— Supplied material —
(** [str.maketrans(x, y, z)]: a table from characters to their image,
    [None] for the characters of [z], which [translate] deletes. *)
Fixpoint maketrans_delete (z : string) (table : gmap N (option ascii))
  : gmap N (option ascii) :=
  match z with
  | EmptyString => table
  | String c z' => maketrans_delete z' (<[code c := None]> table)
  end.

Fixpoint maketrans_map (x y : string) (table : gmap N (option ascii))
  : gmap N (option ascii) :=
  match x, y with
  | String a x', String b y' => maketrans_map x' y' (<[code a := Some b]> table)
  | _, _ => table
  end.

Definition maketrans (x y z : string) : gmap N (option ascii) :=
  maketrans_delete z (maketrans_map x y ∅).

(** [str.translate(table)] *)
Fixpoint translate (s : string) (table : gmap N (option ascii)) : string :=
  match s with
  | EmptyString => EmptyString
  | String c s' =>
      match table !! code c with
      | Some None => translate s' table
      | Some (Some d) => String d (translate s' table)
      | None => String c (translate s' table)
      end
  end.

Fixpoint rev_onto (cur acc : string) : string :=
  match cur with
  | EmptyString => acc
  | String c cur' => rev_onto cur' (String c acc)
  end.

(** The loop of [str.split()]: [cur] holds the characters of the word
    being read, last one first; a white space character closes it. *)
Fixpoint split_loop (cur : string) (s : string) : list string :=
  match s with
  | EmptyString =>
      match cur with
      | EmptyString => []
      | _ => [rev_onto cur EmptyString]
      end
  | String c s' =>
      if isspace c then
        match cur with
        | EmptyString => split_loop EmptyString s'
        | _ => rev_onto cur EmptyString :: split_loop EmptyString s'
        end
      else split_loop (String c cur) s'
  end.

Definition split (s : string) : list string := split_loop EmptyString s.

(** [sep.join(words)] *)
Definition join (sep : string) (words : list string) : string :=
  String.concat sep words.

(** [len(s)] *)
Definition len (s : string) : Z := Z.of_nat (String.length s).

(** [l[:n]] for a Python integer [n]: a negative [n] counts from the end. *)
Definition slice_to {A} (l : list A) (n : Z) : list A :=
  if (0 <=? n)%Z then firstn (Z.to_nat n) l
  else firstn (Z.to_nat (Z.of_nat (length l) + n)) l.

End PyStr.

Import PyStr.

(** ** Stable sorting

    [sorted] keeps the elements it cannot tell apart in their original order,
    also with [reverse=True]. [before y x] says that [y], met later than [x],
    has to come out first. *)

Module Sorting.

Fixpoint insert_stable {A} (before : A -> A -> bool) (x : A) (l : list A)
  : list A :=
  match l with
  | [] => [x]
  | y :: l' =>
      if before y x then y :: insert_stable before x l' else x :: y :: l'
  end.

Fixpoint sort_stable {A} (before : A -> A -> bool) (l : list A) : list A :=
  match l with
  | [] => []
  | x :: l' => insert_stable before x (sort_stable before l')
  end.

End Sorting.

(** ** Exceptions and results *)

Inductive exn : Type :=
| FileNotFoundError
| IsADirectoryError
| PermissionError
| UnicodeDecodeError
| ValueError.

(** [isinstance(e, cls)]: [UnicodeDecodeError] derives from [ValueError],
    the three file errors are unrelated to each other. *)
Definition isinstance (e cls : exn) : bool :=
  match e, cls with
  | FileNotFoundError, FileNotFoundError => true
  | IsADirectoryError, IsADirectoryError => true
  | PermissionError, PermissionError => true
  | UnicodeDecodeError, UnicodeDecodeError => true
  | UnicodeDecodeError, ValueError => true
  | ValueError, ValueError => true
  | _, _ => false
  end.

Inductive outcome (A : Type) : Type :=
| Ret (a : A)
| Raise (e : exn).

Arguments Ret {A} a.
Arguments Raise {A} e.

(** ** The vectorizer and the cosine similarity of scikit-learn *)

Module Sklearn.

Local Open Scope R_scope.

(** Modelled from the spec: scikit-learn is not part of the repository.
    The class [\w] of the token pattern: ASCII letters, digits and the
    underscore, and the letters and numeric characters of U+0080..U+00FF. *)
Definition is_word_char (c : ascii) : bool :=
  in_range 48 57 c || in_range 65 90 c || (code c =? 95)%N
  || in_range 97 122 c
  || (code c =? 170)%N || in_range 178 179 c || (code c =? 181)%N
  || in_range 185 186 c || in_range 188 190 c
  || in_range 192 214 c || in_range 216 246 c || in_range 248 255 c.

(** Modelled from the spec: a run of word characters is a token when it has
    two characters or more. *)
Definition emit (cur : string) (rest : list string) : list string :=
  if (2 <=? String.length cur)%nat then rev_onto cur EmptyString :: rest
  else rest.

(** Modelled from the spec: the matches of the vectorizer's default token
    pattern, the maximal runs of two or more word characters. [cur] is the
    run being read, last character first. *)
Fixpoint findall_loop (cur : string) (s : string) : list string :=
  match s with
  | EmptyString => emit cur []
  | String c s' =>
      if is_word_char c then findall_loop (String c cur) s'
      else emit cur (findall_loop EmptyString s')
  end.

Definition findall_tokens (s : string) : list string :=
  findall_loop EmptyString s.

(** Modelled from the spec: the analyzer of
    [TfidfVectorizer(stop_words='english')]: lower-case the document, take
    its tokens, drop those of the vectorizer's own stopword list (the
    scorer's second, independent stopword filter of section 4.3). *)
Definition analyze (stop : gset string) (doc : string) : list string :=
  List.filter (fun t => bool_decide (t ∉ stop)) (findall_tokens (lower doc)).

(** Modelled from the spec: the number of occurrences of term [t] in a
    document, its raw term frequency. *)
Definition count (t : string) (tokens : list string) : nat :=
  count_occ String.string_dec tokens t.

(** Modelled from the spec: the terms of the corpus, each once, in
    alphabetical order. *)
Definition vocabulary (docs : list (list string)) : list string :=
  Sorting.sort_stable String.ltb (remove_dups (concat docs)).

(** Modelled from the spec: the occurrences of [t] over the corpus, and the
    number of documents [t] occurs in. *)
Definition term_frequency (docs : list (list string)) (t : string) : nat :=
  fold_right (fun d acc => (count t d + acc)%nat) 0%nat docs.

Definition document_frequency (docs : list (list string)) (t : string) : nat :=
  length (List.filter (fun d => bool_decide (t ∈ d)) docs).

— The task —
Write out each entry exactly, and omit nothing.

— Answer to the exercise —
(** [str.maketrans(x, y, z)]: a table from characters to their image,
    [None] for the characters of [z], which [translate] deletes. *)
Fixpoint maketrans_delete (z : string) (table : gmap N (option ascii))
  : gmap N (option ascii) :=
  match z with
  | EmptyString => table
  | String c z' => maketrans_delete z' (<[code c := None]> table)
  end.

Fixpoint maketrans_map (x y : string) (table : gmap N (option ascii))
  : gmap N (option ascii) :=
  match x, y with
  | String a x', String b y' => maketrans_map x' y' (<[code a := Some b]> table)
  | _, _ => table
  end.

Definition maketrans (x y z : string) : gmap N (option ascii) :=
  maketrans_delete z (maketrans_map x y ∅).

(** [str.translate(table)] *)
Fixpoint translate (s : string) (table : gmap N (option ascii)) : string :=
  match s with
  | EmptyString => EmptyString
  | String c s' =>
      match table !! code c with
      | Some None => translate s' table
      | Some (Some d) => String d (translate s' table)
      | None => String c (translate s' table)
      end
  end.

Fixpoint rev_onto (cur acc : string) : string :=
  match cur with
  | EmptyString => acc
  | String c cur' => rev_onto cur' (String c acc)
  end.

(** The loop of [str.split()]: [cur] holds the characters of the word
    being read, last one first; a white space character closes it. *)
Fixpoint split_loop (cur : string) (s : string) : list string :=
  match s with
  | EmptyString =>
      match cur with
      | EmptyString => []
      | _ => [rev_onto cur EmptyString]
      end
  | String c s' =>
      if isspace c then
        match cur with
        | EmptyString => split_loop EmptyString s'
        | _ => rev_onto cur EmptyString :: split_loop EmptyString s'
        end
      else split_loop (String c cur) s'
  end.

Definition split (s : string) : list string := split_loop EmptyString s.

(** [sep.join(words)] *)
Definition join (sep : string) (words : list string) : string :=
  String.concat sep words.

(** [len(s)] *)
Definition len (s : string) : Z := Z.of_nat (String.length s).

(** [l[:n]] for a Python integer [n]: a negative [n] counts from the end. *)
Definition slice_to {A} (l : list A) (n : Z) : list A :=
  if (0 <=? n)%Z then firstn (Z.to_nat n) l
  else firstn (Z.to_nat (Z.of_nat (length l) + n)) l.

End PyStr.

Import PyStr.

(** ** Stable sorting

    [sorted] keeps the elements it cannot tell apart in their original order,
    also with [reverse=True]. [before y x] says that [y], met later than [x],
    has to come out first. *)

Module Sorting.

Fixpoint insert_stable {A} (before : A -> A -> bool) (x : A) (l : list A)
  : list A :=
  match l with
  | [] => [x]
  | y :: l' =>
      if before y x then y :: insert_stable before x l' else x :: y :: l'
  end.

Fixpoint sort_stable {A} (before : A -> A -> bool) (l : list A) : list A :=
  match l with
  | [] => []
  | x :: l' => insert_stable before x (sort_stable before l')
  end.

End Sorting.

(** ** Exceptions and results *)

Inductive exn : Type :=
| FileNotFoundError
| IsADirectoryError
| PermissionError
| UnicodeDecodeError
| ValueError.

(** [isinstance(e, cls)]: [UnicodeDecodeError] derives from [ValueError],
    the three file errors are unrelated to each other. *)
Definition isinstance (e cls : exn) : bool :=
  match e, cls with
  | FileNotFoundError, FileNotFoundError => true
  | IsADirectoryError, IsADirectoryError => true
  | PermissionError, PermissionError => true
  | UnicodeDecodeError, UnicodeDecodeError => true
  | UnicodeDecodeError, ValueError => true
  | ValueError, ValueError => true
  | _, _ => false
  end.

Inductive outcome (A : Type) : Type :=
| Ret (a : A)
| Raise (e : exn).

Arguments Ret {A} a.
Arguments Raise {A} e.

(** ** The vectorizer and the cosine similarity of scikit-learn *)

Module Sklearn.

Local Open Scope R_scope.

(** Modelled from the spec: scikit-learn is not part of the repository.
    The class [\w] of the token pattern: ASCII letters, digits and the
    underscore, and the letters and numeric characters of U+0080..U+00FF. *)
Definition is_word_char (c : ascii) : bool :=
  in_range 48 57 c || in_range 65 90 c || (code c =? 95)%N
  || in_range 97 122 c
  || (code c =? 170)%N || in_range 178 179 c || (code c =? 181)%N
  || in_range 185 186 c || in_range 188 190 c
  || in_range 192 214 c || in_range 216 246 c || in_range 248 255 c.

(** Modelled from the spec: a run of word characters is a token when it has
    two characters or more. *)
Definition emit (cur : string) (rest : list string) : list string :=
  if (2 <=? String.length cur)%nat then rev_onto cur EmptyString :: rest
  else rest.

(** Modelled from the spec: the matches of the vectorizer's default token
    pattern, the maximal runs of two or more word characters. [cur] is the
    run being read, last character first. *)
Fixpoint findall_loop (cur : string) (s : string) : list string :=
  match s with
  | EmptyString => emit cur []
  | String c s' =>
      if is_word_char c then findall_loop (String c cur) s'
      else emit cur (findall_loop EmptyString s')
  end.

Definition findall_tokens (s : string) : list string :=
  findall_loop EmptyString s.

(** Modelled from the spec: the analyzer of
    [TfidfVectorizer(stop_words='english')]: lower-case the document, take
    its tokens, drop those of the vectorizer's own stopword list (the
    scorer's second, independent stopword filter of section 4.3). *)
Definition analyze (stop : gset string) (doc : string) : list string :=
  List.filter (fun t => bool_decide (t ∉ stop)) (findall_tokens (lower doc)).

(** Modelled from the spec: the number of occurrences of term [t] in a
    document, its raw term frequency. *)
Definition count (t : string) (tokens : list string) : nat :=
  count_occ String.string_dec tokens t.

(** Modelled from the spec: the terms of the corpus, each once, in
    alphabetical order. *)
Definition vocabulary (docs : list (list string)) : list string :=
  Sorting.sort_stable String.ltb (remove_dups (concat docs)).

(** Modelled from the spec: the occurrences of [t] over the corpus, and the
    number of documents [t] occurs in. *)
Definition term_frequency (docs : list (list string)) (t : string) : nat :=
  fold_right (fun d acc => (count t d + acc)%nat) 0%nat docs.

Definition document_frequency (docs : list (list string)) (t : string) : nat :=
  length (List.filter (fun d => bool_decide (t ∈ d)) docs).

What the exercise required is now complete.